Their travel business is a joke, 1.5m profit on 150m of revenues in a good year. In a bad year like COVID they were be losing 20-40m a year. Someone explain to the BoD the concept of risk adjusted returns. Their cost base is disproportionately high for such a tiny business.
Will sir Roger be happy about losing the ships from Folkestone?
At £360 per diem, these ships should be the most profitable in the UK, yet they barely will make £30-40m EBITDA pa each. It would be better to sell the entire business to someone who can leverage it and increase the fleet size. Saga management are too incompetent to get anything right.

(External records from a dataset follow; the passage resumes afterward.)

(** * The question-answering engine of the Python EOL assistant

    A shallow embedding of [src/ai/qa_engine.py] (class [QAEngine]), of the
    clients of [src/ai/llm_client.py] it talks to, and of the records of
    [src/models.py], followed by the properties of the intent router, the
    deprecation matcher and the context assembler.

    Python [str] values are modelled by [string]: a character is an [ascii]
    read as the code point of the same number (U+0000 to U+00FF).  On that
    range [str.lower], [str.isspace] and the classes [\s], [\d] and [\w] of
    the [re] module are the functions below; [str.lower] maps the range into
    itself, so no operation of the engine leaves it. *)

From Stdlib Require Import Bool Arith NArith List String Ascii Lia.
From Stdlib Require Import Sorting.Permutation Sorting.Sorted DecimalString.
Import ListNotations.
Local Open Scope list_scope.
Local Open Scope string_scope.

(* ------------------------------------------------------------------ *)
(** ** Characters and strings, as Python sees them *)

Module PyStr.

Definition between (lo hi : N) (c : ascii) : bool :=
  let n := N_of_ascii c in (N.leb lo n && N.leb n hi)%bool.

(** [str.lower] on one character: A-Z, and the capital letters of the
    Latin-1 supplement (U+00C0..U+00DE without the multiplication sign). *)
Definition char_lower (c : ascii) : ascii :=
  if (between 65 90 c || between 192 214 c || between 216 222 c)%bool
  then ascii_of_N (N_of_ascii c + 32)
  else c.

Fixpoint lower (s : string) : string :=
  match s with
  | EmptyString => EmptyString
  | String c s' => String (char_lower c) (lower s')
  end.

They could have sold titan travel now for £100m but instead decided to consolidate the business within the wider saga travel business in 2021, spent about £20m in restructuring costs at the time. Euan was truly clueless
What Sir Roger is charging is cheaper than getting commerical rates from the banks, the 2% arrangement fee is similar to what the banks usually charge, the chairman did not conjer it out of thin air. Even Saga's 2026 bonds are trading at 80% of Par. Add that to the 5.5% coupon and see what YTM you get.

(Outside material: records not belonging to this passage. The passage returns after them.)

(** * Stack Tracker Pro backend: price resolution and ETF ratio calibration

    A shallow embedding of the price logic of [backend/server.js]
    ([findNearestValue], [getHistoricalPrice], the [/api/spot-prices] and
    [/api/historical-spot/bulk] handlers) and of
    [backend/services/calibrateRatios.js] ([calibrateRatios],
    [getRatioForDate]).

    JavaScript numbers are IEEE-754 binary64 values and are modelled by Rocq's
    primitive [float]; date-keyed objects are finite maps from strings;
    module-level mutable variables are threaded explicitly as state. *)

From Stdlib Require Import ZArith Floats Ascii String.
From stdpp Require Import gmap strings list sorting.

Set Warnings "-inexact-float".

(** ** The JavaScript primitives the code relies on *)

Module JS.

Open Scope float_scope.

(** Truthiness of a number: every number except [0], [-0] and [NaN]. *)
Definition truthyNumber (x : float) : bool := negb (is_zero x || is_nan x).

(** Truthiness of [obj[key]] for an object holding numbers:
    a missing property reads as [undefined], which is falsy. *)
Definition truthy (v : option float) : bool :=
  match v with
  | Some x => truthyNumber x
  | None => false
  end.

(** The number read from [obj[key]]; [undefined] used as a number is
    [NaN]. *)
Definition number (v : option float) : float := default nan v.

(** Truthiness of a string: every string except the empty one. *)
Definition truthyString (s : string) : bool :=
  match s with
  | EmptyString => false
  | String _ _ => true
  end.

(** The integer [n] for which [n / 10^digits - m * 2^e] is as close to zero
    as possible, the larger one when there are two
    (step 10.a of [Number.prototype.toFixed]). *)
Definition scaledRound (digits : Z) (m : positive) (e : Z) : Z :=
  if (0 <=? e)%Z then (Z.pos m * 2 ^ e * 10 ^ digits)%Z
  else ((2 * 10 ^ digits * Z.pos m + 2 ^ (- e)) / 2 ^ (1 - e))%Z.

(** The double nearest to [(-1)^s * n / 10^digits]: what [parseFloat] reads
    back from the decimal string [toFixed] prints. *)
Definition decimalToNumber (digits : Z) (s : bool) (n : Z) : float :=
  match n with
  | Z.pos p =>
      SF2Prim (SFdiv prec emax (S754_finite s p 0)
                 (S754_finite false (Z.to_pos (10 ^ digits)) 0))
  | _ => SF2Prim (S754_zero s)
  end.

(** [parseFloat(x.toFixed(digits))].  [toFixed] prints [NaN], the
    infinities and every [|x| >= 1e21] with [ToString], which [parseFloat]
    reads back unchanged; [-0] prints as an unsigned zero; every other
    value is rounded to [digits] decimals, ties away from zero. *)
Definition toFixed (digits : Z) (x : float) : float :=
  match Prim2SF x with
  | S754_finite s m e =>
      if 1e21 <=? abs x then x
      else decimalToNumber digits s (scaledRound digits m e)
  | S754_zero _ => 0
  | S754_infinity _ | S754_nan => x
  end.

(** [parseFloat(x)] for a number [x]: the argument is first printed with
    [ToString], which round-trips every value but [-0] (printed ["0"]). *)
Definition parseFloat (x : float) : float :=
  if is_zero x then 0 else x.

(** [String.prototype.toLowerCase] on ASCII text. *)
Definition lowerAscii (c : ascii) : ascii :=
  let n := Ascii.N_of_ascii c in
  if ((65 <=? n) && (n <=? 90))%N then Ascii.ascii_of_N (n + 32) else c.

Fixpoint toLowerCase (s : string) : string :=
  match s with
  | EmptyString => EmptyString
  | String c s' => String (lowerAscii c) (toLowerCase s')
  end.

Definition isDigit (c : ascii) : bool :=
  let n := Ascii.N_of_ascii c in ((48 <=? n) && (n <=? 57))%N.

Definition isDash (c : ascii) : bool := (Ascii.N_of_ascii c =? 45)%N.

(** [/^\d{4}-\d{2}-\d{2}$/.test(s)] *)
Definition testDatePattern (s : string) : bool :=
  match s with
  | String y1 (String y2 (String y3 (String y4 (String d1
      (String m1 (String m2 (String d2 (String a1 (String a2 EmptyString))))))))) =>
      isDigit y1 && isDigit y2 && isDigit y3 && isDigit y4 && isDash d1
      && isDigit m1 && isDigit m2 && isDash d2 && isDigit a1 && isDigit a2
  | _ => false
  end.

(** *** [new Date(s).getTime()] on calendar dates

    The resolver is verified for an arbitrary date parser (the section
    variable [getTime] of [Server]); this instance, used in the evaluated
    scenarios, covers the [YYYY-MM-DD] form the endpoints accept: UTC
    midnight of that day in milliseconds since the epoch.  Every other
    string, and every day that is not on the calendar, is treated as an
    invalid date ([None], the [NaN] time value). *)

Definition digitValue (c : ascii) : Z := Z.of_N (Ascii.N_of_ascii c) - 48.

Definition isLeapYear (y : Z) : bool :=
  ((y mod 4 =? 0) && (negb (y mod 100 =? 0) || (y mod 400 =? 0)))%Z.

Definition daysInMonth (y m : Z) : Z :=
  if (m =? 2)%Z then (if isLeapYear y then 29 else 28)
  else if ((m =? 4) || (m =? 6) || (m =? 9) || (m =? 11))%Z then 30
  else 31.

(** Days between 1970-01-01 and the proleptic Gregorian date [y-m-d]. *)
Definition daysFromCivil (y m d : Z) : Z :=
  let y' := (if (m <=? 2) then y - 1 else y)%Z in
  let era := (y' / 400)%Z in
  let yoe := (y' - era * 400)%Z in
  let mp := (if (2 <? m) then m - 3 else m + 9)%Z in
  let doy := ((153 * mp + 2) / 5 + d - 1)%Z in
  let doe := (yoe * 365 + yoe / 4 - yoe / 100 + doy)%Z in
  (era * 146097 + doe - 719468)%Z.

Definition msPerDay : Z := 24 * 60 * 60 * 1000.

Definition dateTime (s : string) : option Z :=
  match s with
  | String y1 (String y2 (String y3 (String y4 (String _
      (String m1 (String m2 (String _ (String a1 (String a2 EmptyString))))))))) =>
      if testDatePattern s then
        let y := (digitValue y1 * 1000 + digitValue y2 * 100
                  + digitValue y3 * 10 + digitValue y4)%Z in
        let m := (digitValue m1 * 10 + digitValue m2)%Z in
        let d := (digitValue a1 * 10 + digitValue a2)%Z in
        if ((1 <=? m) && (m <=? 12) && (1 <=? d) && (d <=? daysInMonth y m))%Z
        then Some (daysFromCivil y m d * msPerDay)%Z
        else None
      else None
  | _ => None
  end.

End JS.

(** ** [backend/server.js]: historical price resolution and the price endpoints *)

Module Server.

Import JS.
Open Scope float_scope.

(** [let spotPriceCache = { silver, gold, timestamp }]; [timestamp] is
    [null] until the first successful fetch. *)
Record SpotPriceCache := {
  silver : float;
  gold : float;
  timestamp : option Z
}.

Definition initialSpotPriceCache : SpotPriceCache :=
  {| silver := 30.50; gold := 2650.00; timestamp := None |}.

(** The module-level variables the resolver and the handlers read. *)
Record State := {
  spotPriceCache : SpotPriceCache;
  historicalGoldPrices : gmap string float;
  historicalGoldSilverRatio : gmap string float
}.

Inductive Source := exact | interpolated | estimated | nearest | fallback.

Record ResolvedPrice := {
  price : float;
  source : Source;
  note : string
}.

(** The [{ date, value }] object [findNearestValue] returns. *)
Record Nearest := {
  date : string;
  value : float
}.

(** [closestDiff]: [Infinity] or a number of milliseconds. *)
Inductive Diff := Infinity | Millis (ms : Z).

(** [Math.abs(a - target)] on time values; [None] is [NaN]. *)
Definition absDiff (a target : option Z) : option Z :=
  match a, target with
  | Some x, Some t => Some (Z.abs (x - t))
  | _, _ => None
  end.

(** [diff < closestDiff]; a comparison with [NaN] is false. *)
Definition diffLt (diff : option Z) (closestDiff : Diff) : bool :=
  match diff, closestDiff with
  | None, _ => false
  | Some _, Infinity => true
  | Some d, Millis c => (d <? c)%Z
  end.

(** [closestDiff <= limit] *)
Definition diffLe (closestDiff : Diff) (limit : Z) : bool :=
  match closestDiff with
  | Infinity => false
  | Millis c => (c <=? limit)%Z
  end.

(** Sequencing of blocks that may [return]: the first block that returns
    a value decides, a block that falls through hands over to the next. *)
Definition orElse {A : Type} (block next : option A) : option A :=
  match block with
  | Some r => Some r
  | None => next
  end.

#[local] Infix "<|>" := orElse (at level 61, left associativity).

(** [Object.keys(dataObj).sort()]: the keys in ascending code-unit order. *)
Definition sortedKeys (dataObj : gmap string float) : list string :=
  merge_sort String.le (elements (dom dataObj)).

Definition thirtyDays : Z := 30 * 24 * 60 * 60 * 1000.

Section Resolver.

(** [new Date(s).getTime()], with [None] for [NaN]. *)
Variable getTime : string -> option Z.

(** One iteration of [for (const date of dates)]. *)
Definition scanStep (dataObj : gmap string float) (target : option Z)
    (acc : option Nearest * Diff) (date : string) : option Nearest * Diff :=
  let diff := absDiff (getTime date) target in
  if diffLt diff acc.2 then
    match diff with
    | Some d => (Some {| date := date; value := number (dataObj !! date) |}, Millis d)
    | None => acc
    end
  else acc.

Definition findNearestValue (dataObj : gmap string float)
    (targetDate : string) : option Nearest :=
  let dates := sortedKeys dataObj in
  if (length dates =? 0)%nat then None
  else
    let target := getTime targetDate in
    let '(closest, closestDiff) :=
      foldl (scanStep dataObj target) (None, Infinity) dates in
    if diffLe closestDiff thirtyDays then closest else None.

(** [(metal || 'silver').toLowerCase()]; [None] is a missing [metal]. *)
Definition metalTypeOf (metal : option string) : string :=
  toLowerCase
    match metal with
    | Some m => if truthyString m then m else "silver"
    | None => "silver"
    end.

(** [if (metalType === 'gold' && historicalGoldPrices[date]) return ...] *)
Definition goldExact (st : State) (date metalType : string)
    : option ResolvedPrice :=
  if String.eqb metalType "gold" && truthy (historicalGoldPrices st !! date)
  then Some {| price := number (historicalGoldPrices st !! date);
               source := exact;
               note := "Exact daily price from freegoldapi.com" |}
  else None.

You see the 10% interest on the De Haan loan is only £5m, and that is if they utilise the facility, most RCF's are not fully utilised.

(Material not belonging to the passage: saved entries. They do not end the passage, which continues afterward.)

(** ** The backend client *)

(** X2.  A response with status 200 that is not a completion: when its
    body does not decode, [_call_llm] raises what the decoder raised; when
    the body has no [choices], it raises [KeyError]; when [choices] is
    empty, it raises [IndexError].  It returns nothing in these cases. *)
Theorem call_llm_malformed_body (post : list Request -> Request -> outcome Response)
    (self : SimpleAgent) (prompt : string) (sent : list Request) (response : Response) :
  post sent (llm_request self prompt) = Returns response ->
  status_code response = 200 ->
  (forall e, json response = Raises e -> (_call_llm post self prompt sent).1 = Raises e) /\
  (forall body, json response = Returns (PyDict body) ->
                dict_get "choices" body = None ->
                (_call_llm post self prompt sent).1 =
                Raises (Exn KeyError (Some "'choices'"))) /\
  (forall body, json response = Returns (PyDict body) ->
                dict_get "choices" body = Some (PyList []) ->
                (_call_llm post self prompt sent).1 =
                Raises (Exn IndexError (Some "list index out of range"))).
Proof.
  intros Hpost Hstatus. unfold _call_llm. simpl. rewrite Hpost. simpl. rewrite Hstatus.
  simpl. split; [| split].
  - intros e ->. reflexivity.
  - intros body -> Hchoices. simpl. rewrite Hchoices. reflexivity.
  - intros body -> Hchoices. simpl. rewrite Hchoices. reflexivity.
Qed.

(** ** Requests *)

Lemma llm_request_memory_append (self : SimpleAgent) (m : pyval) (prompt : string) :
  llm_request (memory_append self m) prompt = llm_request self prompt.
Proof. reflexivity. Qed.

Lemma call_llm_sent post (self : SimpleAgent) (prompt : string) (sent : list Request) :
  (_call_llm post self prompt sent).2 = sent ++ [llm_request self prompt].
Proof. reflexivity. Qed.

Lemma sends_ret (self : SimpleAgent) {A : Type} (m : outcome A) : sends self 0 (ret m).
Proof.
  intros sent. exists []. rewrite app_nil_r. repeat split; auto.
Qed.

Lemma sends_call_llm post (self : SimpleAgent) (prompt : string) :
  sends self 1 (_call_llm post self prompt).
Proof.
  intros sent. exists [llm_request self prompt]. repeat split; eauto.
Qed.

Lemma sends_bind (self : SimpleAgent) {A B : Type} (n1 n2 : nat) (m : io A) (k : A -> io B) :
  sends self n1 m -> (forall a, sends self n2 (k a)) ->
  sends self (n1 + n2) (io_bind m k).
Proof.
  intros Hm Hk sent. unfold io_bind.
  destruct (Hm sent) as (reqs1 & Hsent1 & Hlen1 & Hall1 & Hret1).
  destruct (m sent) as [[a | e |] sent1] eqn:Hrun; simpl in *; subst sent1.
  - destruct (Hk a (sent ++ reqs1)) as (reqs2 & Hsent2 & Hlen2 & Hall2 & Hret2).
    exists (reqs1 ++ reqs2). rewrite Hsent2, app_assoc, length_app.
    specialize (Hret1 a eq_refl).
    repeat split; [lia | apply Forall_app; auto |].
    intros b Hb. rewrite (Hret2 b Hb). lia.
  - exists reqs1. repeat split; [lia | assumption | discriminate].
  - exists reqs1. repeat split; [lia | assumption | discriminate].
Qed.

Lemma sends_parse_task post (self : SimpleAgent) (message : string) :
  sends self 1 (_parse_task post self message).
Proof.
  unfold _parse_task. apply (sends_bind self 1 0); [apply sends_call_llm |].
  intros response. apply sends_ret.
Qed.



Lemma parse_task_sent post (self : SimpleAgent) (message : string) (sent : list Request) :
  (_parse_task post self message sent).2 = sent ++ [llm_request self (parse_prompt message)].
Proof.
  unfold _parse_task, io_bind, ret.
  rewrite (surjective_pairing (_call_llm post self (parse_prompt message) sent)).
  rewrite call_llm_sent.
  destruct ((_call_llm post self (parse_prompt message) sent).1); reflexivity.
Qed.


(** X4.  When the first stage fails, [chat] raises its exception at once:
    one request has been sent, the stages after it have not run, and the
    memory holds the user message and no reply. *)
Theorem chat_stops_at_failed_parse (post : list Request -> Request -> outcome Response)
    (self : SimpleAgent) (message : string) (sent : list Request) (e : exn) :
  let self1 := memory_append self (user_message message) in
  (_parse_task post self1 message sent).1 = Raises e ->
  chat post self message sent =
  (Raises e, self1, sent ++ [llm_request self (parse_prompt message)]).
Proof.
  intros self1 Hparse. unfold chat, pipeline. fold self1.
  pose proof (parse_task_sent post self1 message sent) as Hsent.
  unfold io_bind at 1.
  destruct (_parse_task post self1 message sent) as [r sent1]. simpl in *. subst.
  reflexivity.
Qed.

(** X5.  The plan is not checked to be a list: when the backend answers
    the planning request with an object that is not empty, the loop of
    [_execute_steps] draws its keys, which are strings and have no item
    [tool], and [chat] raises [TypeError] after two requests. *)
Theorem chat_object_plan_raises (post : list Request -> Request -> outcome Response)
    (self : SimpleAgent) (message : string) (sent sent1 sent2 : list Request)
    (task : pyval) (k : string) (v : pyval) (d : list (string * pyval)) :
  let self1 := memory_append self (user_message message) in
  _parse_task post self1 message sent = (Returns task, sent1) ->
  _plan_steps post self1 task sent1 = (Returns (PyDict ((k, v) :: d)), sent2) ->
  chat post self message sent = (Raises (Exn TypeError None), self1, sent2).
Proof.
  intros self1 Hparse Hplan. unfold chat, pipeline. fold self1.
  unfold io_bind at 1. rewrite Hparse.
  unfold io_bind at 1. rewrite Hplan.
  reflexivity.
Qed.

(** ** More on the step executor *)

(** X6.  [_execute_steps] on what is not a list: a dict or a string that
    is not empty raises [TypeError] at its first item; [None], a boolean or
    an integer raises [TypeError], not being iterable; the empty dict and
    the empty string give the empty batch. *)
Theorem execute_steps_not_a_list (self : SimpleAgent) :
  (forall k v d, _execute_steps self (PyDict ((k, v) :: d)) = Raises (Exn TypeError None)) /\
  (forall c s, _execute_steps self (PyStr (String c s)) = Raises (Exn TypeError None)) /\
  (forall v, v = PyNone \/ (exists b, v = PyBool b) \/ (exists z, v = PyInt z) ->
             _execute_steps self v =
             Raises (Exn TypeError (Some ("'" +:+ type_name v +:+ "' object is not iterable")))) /\
  _execute_steps self (PyDict []) = Returns (PyDict [("results", PyList [])]) /\
  _execute_steps self (PyStr "") = Returns (PyDict [("results", PyList [])]).
Proof.
  repeat split; try reflexivity.
  intros v [-> | [[b ->] | [z ->]]]; reflexivity.
Qed.



(** X8.  A tool name that is not a string: [None], a boolean or a number
    is never in the registry, and the step gets the error entry with the
    text of the value in the message; a list or a dict is not hashable, and
    the test [tool_name in self.tools] raises [TypeError]. *)
Theorem tool_name_not_a_string (self : SimpleAgent) (step tool_name parameters : pyval) :
  py_getitem_key step "tool" = Returns tool_name ->
  py_getitem_key step "parameters" = Returns parameters ->
  (forall name,
     tool_name = PyNone \/ (exists b, tool_name = PyBool b) \/ (exists z, tool_name = PyInt z) ->
     py_str tool_name = Returns name ->
     execute_step self step =
     Returns (PyDict [("step", step);
                      ("error", PyStr ("Tool '" +:+ name +:+ "' not found"))])) /\
  ((exists l, tool_name = PyList l) \/ (exists d, tool_name = PyDict d) ->
   execute_step self step =
   Raises (Exn TypeError (Some ("unhashable type: '" +:+ type_name tool_name +:+ "'")))).
Proof.
  intros Htool Hparams. unfold execute_step. rewrite Htool, Hparams. simpl. split.
  - intros name [-> | [[b ->] | [z ->]]] Hname.
    + injection Hname as <-. reflexivity.
    + destruct b; injection Hname as <-; reflexivity.
    + cbn [py_in py_str bind] in *. rewrite Hname. reflexivity.
  - intros [[l ->] | [d ->]]; reflexivity.
Qed.

(** ** Calling a tool *)


(** ** More on the arithmetic tool *)

(** X10.  An expression that is not a string: [eval] refuses it with a
    [TypeError], and [calculate] returns its text under [error]. *)
Theorem calculate_not_a_string (expression : pyval) :
  (forall s, expression <> PyStr s) ->
  calculate expression =
  Returns (PyDict [("error", PyStr "eval() arg 1 must be a string, bytes or code object")]).
Proof.
  intros Hnot. destruct expression; try reflexivity. destruct (Hnot s). reflexivity.
Qed.

(** X11.  What [calculate] returns is recorded as the result of its step,
    also when it is an error text: the entry has the dict of [calculate]
    under [result], and the loop goes on with the steps after it. *)
Theorem calculate_outcome_is_a_result (self : SimpleAgent) (pre post : list pyval)
    (expression m : pyval) (results : list pyval) :
  tools self !! "calculate" = Some (call_method "expression" calculate) ->
  execute_loop self pre [] = Returns results ->
  calculate expression = Returns m ->
  let step := step_of "calculate" [("expression", expression)] in
  _execute_steps self (PyList (pre ++ step :: post)) =
  (let* final := execute_loop self post (results ++ [PyDict [("step", step); ("result", m)]]) in
   Returns (PyDict [("results", PyList final)])).
Proof.
  intros Htool Hpre Hcalc step.
  unfold _execute_steps. simpl. rewrite execute_loop_app, Hpre. simpl.
  unfold execute_step. simpl. rewrite Htool.
  rewrite bool_decide_eq_true_2 by eauto. simpl. rewrite Hcalc. reflexivity.
Qed.

Lemma run_tokens_division_by_zero (a : aexp) :
  run_tokens (tokens_of a ++ [TSlash; TNum 0]) =
  Raises (Exn ZeroDivisionError (Some "division by zero")).
Proof.
  unfold run_tokens.
  assert (Hparse : parse_expr (8 * length (tokens_of a ++ [TSlash; TNum 0]) + 8)
                     (tokens_of a ++ [TSlash; TNum 0]) =
                   Some (EBin Div (tree_of a) (ENum 0), [])).
  { rewrite length_app. cbn [length].
    replace (8 * (length (tokens_of a) + 2) + 8)%nat
      with (S (S (S (S (S (S (S (8 * length (tokens_of a) + 17))))))))%nat by lia.
    set (f := (8 * length (tokens_of a) + 17)%nat).
    pose proof (parse_fuel_tokens a) as Hfuel.
    assert (Hatom : parse_atom (S (S f)) (tokens_of a ++ [TSlash; TNum 0]) =
                    Some (tree_of a, [TSlash; TNum 0]))
      by (apply parse_atom_tokens; lia).
    assert (Hzero : parse_factor (S (S (S (S f)))) [TNum 0] = Some (ENum 0, []))
      by (apply parse_factor_atom; reflexivity).
    rewrite parse_expr_S, parse_term_S.
    rewrite (parse_factor_atom _ _ _ _ Hatom (starts_atom_tokens a _) eq_refl).
    cbn [mbind option_bind fst snd].
    change (term_rest (S (S (S (S (S f))))) (tree_of a) [TSlash; TNum 0])
      with (r ← parse_factor (S (S (S (S f)))) [TNum 0];
            term_rest (S (S (S (S f)))) (EBin Div (tree_of a) r.1) r.2).
    rewrite Hzero. reflexivity. }
  rewrite Hparse. simpl. rewrite eval_tree. reflexivity.
Qed.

If they refinanced the ship debt, it would likely be an additional £20m a year. The current rate on the ship debt is about 4% pa for the next decade or so. If they refinanced this they would likely pay 8+%. Thats a lot more money over the term of the loan.
They did not reduce headcount nor did they claim furlough, the latter would have been worth 50M, weird that is the amount they need for working capital purposes post payment of the 150m bond.
Thanks Hounddog10, that is a great explanation.
I think you forgot to add the client relations as a asset, let's say a conservative 100gbp for each client (only 1.3m of these are current accounts) so about gbp270m (2.7m *100) which reduces the deficit slightly.